===== DATA FOR THIS EXERCISE =====
(* ===== verification/RightsizeUnits.v ===== *)
(** * Amounts of cpu and memory (pkg/rightsize/units.go)

    Parsing is the quantity parser's; formatting chooses the unit and rounds
    up to tens in binary64 arithmetic.  The facts say what amount the text
    stands for. *)

From stdpp Require Import strings.
From S2P Require Import Prelude GoText GoFloat GoFmt.

#[local] Set Default Proof Using "Type".

(** Decimal constants. *)
Definition dec (s : string) : float64 := default F64NaN (parse_float s).

(** ** Units *)
Section units.
(** [resource.ParseQuantity] followed by [AsApproximateFloat64]. *)
Context (approx : string -> option float64).
Definition parse_amount (s : string) : float64 :=
  let s := trim_space s in
  if bool_decide (s = "") then float_zero else default float_zero (approx s).
Definition parseCPUCores (cpu : string) : float64 := parse_amount cpu.
Definition parseMemBytes (mem : string) : float64 := parse_amount mem.
End units.

Definition unit_names : list string := [""; "Ki"; "Mi"; "Gi"; "Ti"; "Pi"; "Ei"].
Definition pow1024 (i : nat) : float64 := f_of_Z (1024 ^ Z.of_nat i).
(** The loop over the units from the [i]th on. *)
Fixpoint format_unit (xi : float64) (units : list string) (i : nat) : string :=
  match units with
  | [] => itoa (f_to_int xi)
  | u :: units =>
    let nextPow := pow1024 (S i) in
    if f_lt xi nextPow || match units with [] => true | _ => false end || f_lt (f_div xi nextPow) (f_of_Z 10) then
      fixed 0 (f_mul (f_ceil (f_div (f_div xi (pow1024 i)) (f_of_Z 10))) (f_of_Z 10)) +:+ u
    else format_unit xi units (S i)
  end.
Definition formatAndRoundUnit (x : float64) : string :=
  if f_lt x (f_of_Z 1) then itoa (f_to_int (f_mul x (f_of_Z 1000))) +:+ "m"
  else if f_lt x (f_of_Z 500) then float_text x
  else format_unit (f_floor x) unit_names 0.

Example floor_examples : map formatAndRoundUnit [dec "0.05"; f_of_Z 2; dec "1.5"; f_of_Z 104857600; f_of_Z 1610612736; f_of_Z 600]
  = ["50m"; "2"; "1.5"; "100Mi"; "1540Mi"; "600"].
Proof. vm_compute. reflexivity. Qed.

(** ** What the text stands for *)
Lemma f_of_pow2 i : 0 <= i <= 900 -> f_of_Z (2 ^ i) = val 1 (- i).
Proof.
  intros Hi. pose proof (Z.pow_pos_nonneg 2 i ltac:(lia) ltac:(lia)). unfold f_of_Z.
  replace (2 ^ i <? 0) with false by lia. rewrite Z.abs_eq by lia. apply val_ratio; [lia|lia|done|lia|].
  rewrite Z.opp_involutive, Z.max_l, Z.max_r by lia. rewrite Z.pow_0_r. lia.
Qed.
Lemma pow1024_val i : (i <= 10)%nat -> pow1024 i = val 1 (- (10 * Z.of_nat i)).
Proof.
  intros Hi. unfold pow1024. replace (1024 ^ Z.of_nat i) with (2 ^ (10 * Z.of_nat i)) by (rewrite Z.pow_mul_r by lia; done).
  apply f_of_pow2. lia.
Qed.
(** The test of the loop: the amount is below ten of the next unit. *)
Lemma unit_test n i : 0 < n < 2 ^ 53 -> (i <= 9)%nat ->
  f_lt (val n 0) (pow1024 (S i)) || f_lt (f_div (val n 0) (pow1024 (S i))) (f_of_Z 10) = (n <? 10 * 2 ^ (10 * Z.of_nat (S i))).
Proof.
  intros Hn Hi. rewrite pow1024_val by lia. set (k := 10 * Z.of_nat (S i)). assert (0 <= k <= 100) as Hk by lia.
  rewrite val_div_pow2 by lia. rewrite (f_of_Z_val 10) by lia.
  rewrite (f_lt_val n 0 1 (- k) 0) by lia. rewrite (f_lt_val n (0 + k) 10 0 k) by lia.
  replace (0 - - k) with k by lia. rewrite Z.sub_diag, Z.sub_0_r, Z.pow_0_r. replace (k - (0 + k)) with 0 by lia.
  rewrite Z.pow_0_r. pose proof (Z.pow_pos_nonneg 2 k ltac:(lia) ltac:(lia)).
  destruct (Z.ltb_spec (n * 1) (1 * 2 ^ k)), (Z.ltb_spec (n * 1) (10 * 2 ^ k)), (Z.ltb_spec n (10 * 2 ^ k)); simpl; lia.
Qed.
Lemma tens_text : forallb (fun k => bool_decide (fixed 0 (f_mul (f_of_Z k) (f_of_Z 10)) = utoa (10 * k))) (seqZ 1 1024) = true.
Proof. vm_compute. reflexivity. Qed.
(** The number printed. *)
Lemma tens_value n i : 0 < n < 2 ^ 53 -> (i <= 4)%nat -> n < 10 * 2 ^ (10 * Z.of_nat (S i)) -> 500 * 2 ^ (10 * Z.of_nat i) <= 64 * n ->
  fixed 0 (f_mul (f_ceil (f_div (f_div (val n 0) (pow1024 i)) (f_of_Z 10))) (f_of_Z 10)) = utoa (10 * div_up n (10 * 2 ^ (10 * Z.of_nat i))).
Proof.
  intros Hn Hi Hlt Hge. rewrite pow1024_val by lia. rewrite val_div_pow2 by lia.
  replace (10 * Z.of_nat (S i)) with (10 + 10 * Z.of_nat i) in Hlt by lia.
  set (k := 10 * Z.of_nat i) in *. assert (0 <= k <= 40) as Hk by lia. rewrite pow2_split in Hlt by lia.
  pose proof (Z.pow_pos_nonneg 2 k ltac:(lia) ltac:(lia)) as Hpk.
  assert (2 ^ k <= 2 ^ 40) as Hpk2 by (apply Z.pow_le_mono_r; lia).
  set (D := 10 * 2 ^ k) in *. assert (0 < D < 2 ^ 44) as HD by lia.
  pose proof (div_up_spec n D ltac:(lia)) as HK. set (K := div_up n D) in *.
  assert (f_ceil (f_div (val n (0 + k)) (f_of_Z 10)) = f_of_Z K) as ->.
  { rewrite (f_of_Z_val 10) by lia. unfold f_div, val. change (mant 10) with (10 * 2 ^ 49). change (10 * 2 ^ 49 =? 0) with false.
    change (Z.log2 10) with 3. cbn [xorb]. unfold of_scaled. pose proof (log2_range n Hn) as Hl. set (l := Z.log2 n) in *.
    assert (0 < mant n) as Hm by (pose proof (mant_range n Hn); lia).
    assert (mant n * 2 ^ l = n * 2 ^ 52) as Em.
    { unfold mant. fold l. rewrite <- Z.mul_assoc, <- pow2_split by lia. do 2 f_equal. lia. }
    set (x := l - 52 - (0 + k) - (3 - 52 - 0)). unfold K.
    assert (forall p d, 0 < p -> 0 < d -> p * D = n * d -> f_ceil (of_ratio false p d) = f_of_Z (div_up n D)) as Hc.
    { intros p d Hp Hd E. apply (ceil_of_ratio p d n D); [lia..|done| |]; unfold D in *; nia. }
    pose proof (Z.pow_pos_nonneg 2 l ltac:(lia) ltac:(lia)) as Hpl.
    destruct (Z.leb_spec 0 x) as [Hx|Hx].
    - pose proof (Z.pow_pos_nonneg 2 x ltac:(lia) ltac:(lia)) as Hpx. apply Hc; [nia|lia|].
      assert (2 ^ l = 2 ^ x * 2 ^ k * 2 ^ 3) as E3 by (rewrite <- !pow2_split by lia; f_equal; lia).
      unfold D. rewrite E3 in Em. change (2 ^ 3) with 8 in Em. change (2 ^ 52) with (8 * 2 ^ 49) in Em. nia.
    - pose proof (Z.pow_pos_nonneg 2 (- x) ltac:(lia) ltac:(lia)) as Hpx. apply Hc; [lia|nia|].
      assert (2 ^ l * 2 ^ (- x) = 2 ^ k * 2 ^ 3) as E3 by (rewrite <- !pow2_split by lia; f_equal; lia).
      apply (Z.mul_cancel_r _ _ (2 ^ l)); [lia|]. unfold D. change (2 ^ 3) with 8 in E3. change (2 ^ 52) with (8 * 2 ^ 49) in Em.
      transitivity (10 * 2 ^ k * (mant n * 2 ^ l)); [ring|]. rewrite Em.
      transitivity (n * (10 * 2 ^ 49) * (2 ^ l * 2 ^ (- x))); [rewrite E3; ring|ring]. }
  assert (1 <= K <= 1024) as HKr by (unfold D in *; nia).
  pose proof tens_text as Ht. rewrite forallb_forall in Ht. specialize (Ht K). rewrite bool_decide_eq_true in Ht. apply Ht.
  apply list_elem_of_In, elem_of_seqZ. lia.
Qed.
(** The loop stops at the first unit with an amount below ten of the next. *)
Definition rounded_to (n : Z) (text : string) : Prop := exists i u v,
  unit_names !! i = Some u /\ text = utoa v +:+ u /\ v mod 10 = 0 /\
  n <= v * 1024 ^ Z.of_nat i < n + 10 * 1024 ^ Z.of_nat i /\ v * 1024 ^ Z.of_nat i < 2 * n.
Lemma format_unit_rounds n i u units : 500 <= n < 2 ^ 53 -> (i <= 4)%nat -> i = 0%nat \/ 10 * 2 ^ (10 * Z.of_nat i) <= n ->
  drop i unit_names = u :: units -> rounded_to n (format_unit (val n 0) (u :: units) i).
Proof.
  intros Hn. remember (4 - i)%nat as fuel eqn:Ef. revert i u units Ef. induction fuel as [|fuel IH]; intros i u units Ef Hi Hge Hd; cbn [format_unit].
  all: assert (500 * 2 ^ (10 * Z.of_nat i) <= 64 * n) as Hge' by (destruct Hge as [->|?]; [change (2 ^ (10 * Z.of_nat 0)) with 1|]; lia).
  all: assert (units <> []) as Hu by (intros ->; apply (f_equal length) in Hd; rewrite length_drop in Hd; simpl in Hd; lia).
  all: destruct units as [|u' units]; [done|]; rewrite orb_false_r, unit_test by lia.
  all: destruct (Z.ltb_spec n (10 * 2 ^ (10 * Z.of_nat (S i)))) as [Hlt|Hlt].
  1, 3: rewrite tens_value by (assumption || lia); exists i, u, (10 * div_up n (10 * 2 ^ (10 * Z.of_nat i)));
    pose proof (Z.pow_pos_nonneg 2 (10 * Z.of_nat i) ltac:(lia) ltac:(lia));
    pose proof (div_up_spec n (10 * 2 ^ (10 * Z.of_nat i)) ltac:(lia));
    replace (1024 ^ Z.of_nat i) with (2 ^ (10 * Z.of_nat i)) by (rewrite Z.pow_mul_r by lia; done);
    split_and!; [by rewrite <- (Nat.add_0_r i), <- lookup_drop, Hd|done|rewrite Z.mul_comm; apply Z.mod_mul; lia|nia|nia|];
    destruct Hge as [->|?]; [change (2 ^ (10 * Z.of_nat 0)) with 1 in *|]; lia.
  - assert (i = 4%nat) as -> by lia. change (10 * Z.of_nat 5) with 50 in Hlt. lia.
  - apply IH; [lia| |by right|]; [|by rewrite <- Nat.add_1_r, <- drop_drop, Hd].
    assert (i <> 4%nat) as Hne; [intros ->; lia|lia].
Qed.


(** Millicores are kept. *)
Lemma millicores_kept : forallb (fun k => bool_decide (formatAndRoundUnit (f_div (f_of_Z k) (f_of_Z 1000)) = utoa k +:+ "m")) (seqZ 0 1000) = true.
Proof. vm_compute. reflexivity. Qed.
=====
■ **INSTRUCTIONS TO FOLLOW**: One stretch of the lines above is wanted, from the line that contains "(** The number printed. *)" through the line that contains "assert (0 < mant". Output it exactly.

■ **TASK OUTPUT**:
(** The number printed. *)
Lemma tens_value n i : 0 < n < 2 ^ 53 -> (i <= 4)%nat -> n < 10 * 2 ^ (10 * Z.of_nat (S i)) -> 500 * 2 ^ (10 * Z.of_nat i) <= 64 * n ->
  fixed 0 (f_mul (f_ceil (f_div (f_div (val n 0) (pow1024 i)) (f_of_Z 10))) (f_of_Z 10)) = utoa (10 * div_up n (10 * 2 ^ (10 * Z.of_nat i))).
Proof.
  intros Hn Hi Hlt Hge. rewrite pow1024_val by lia. rewrite val_div_pow2 by lia.
  replace (10 * Z.of_nat (S i)) with (10 + 10 * Z.of_nat i) in Hlt by lia.
  set (k := 10 * Z.of_nat i) in *. assert (0 <= k <= 40) as Hk by lia. rewrite pow2_split in Hlt by lia.
  pose proof (Z.pow_pos_nonneg 2 k ltac:(lia) ltac:(lia)) as Hpk.
  assert (2 ^ k <= 2 ^ 40) as Hpk2 by (apply Z.pow_le_mono_r; lia).
  set (D := 10 * 2 ^ k) in *. assert (0 < D < 2 ^ 44) as HD by lia.
  pose proof (div_up_spec n D ltac:(lia)) as HK. set (K := div_up n D) in *.
  assert (f_ceil (f_div (val n (0 + k)) (f_of_Z 10)) = f_of_Z K) as ->.
  { rewrite (f_of_Z_val 10) by lia. unfold f_div, val. change (mant 10) with (10 * 2 ^ 49). change (10 * 2 ^ 49 =? 0) with false.
    change (Z.log2 10) with 3. cbn [xorb]. unfold of_scaled. pose proof (log2_range n Hn) as Hl. set (l := Z.log2 n) in *.
    assert (0 < mant n) as Hm by (pose proof (mant_range n Hn); lia).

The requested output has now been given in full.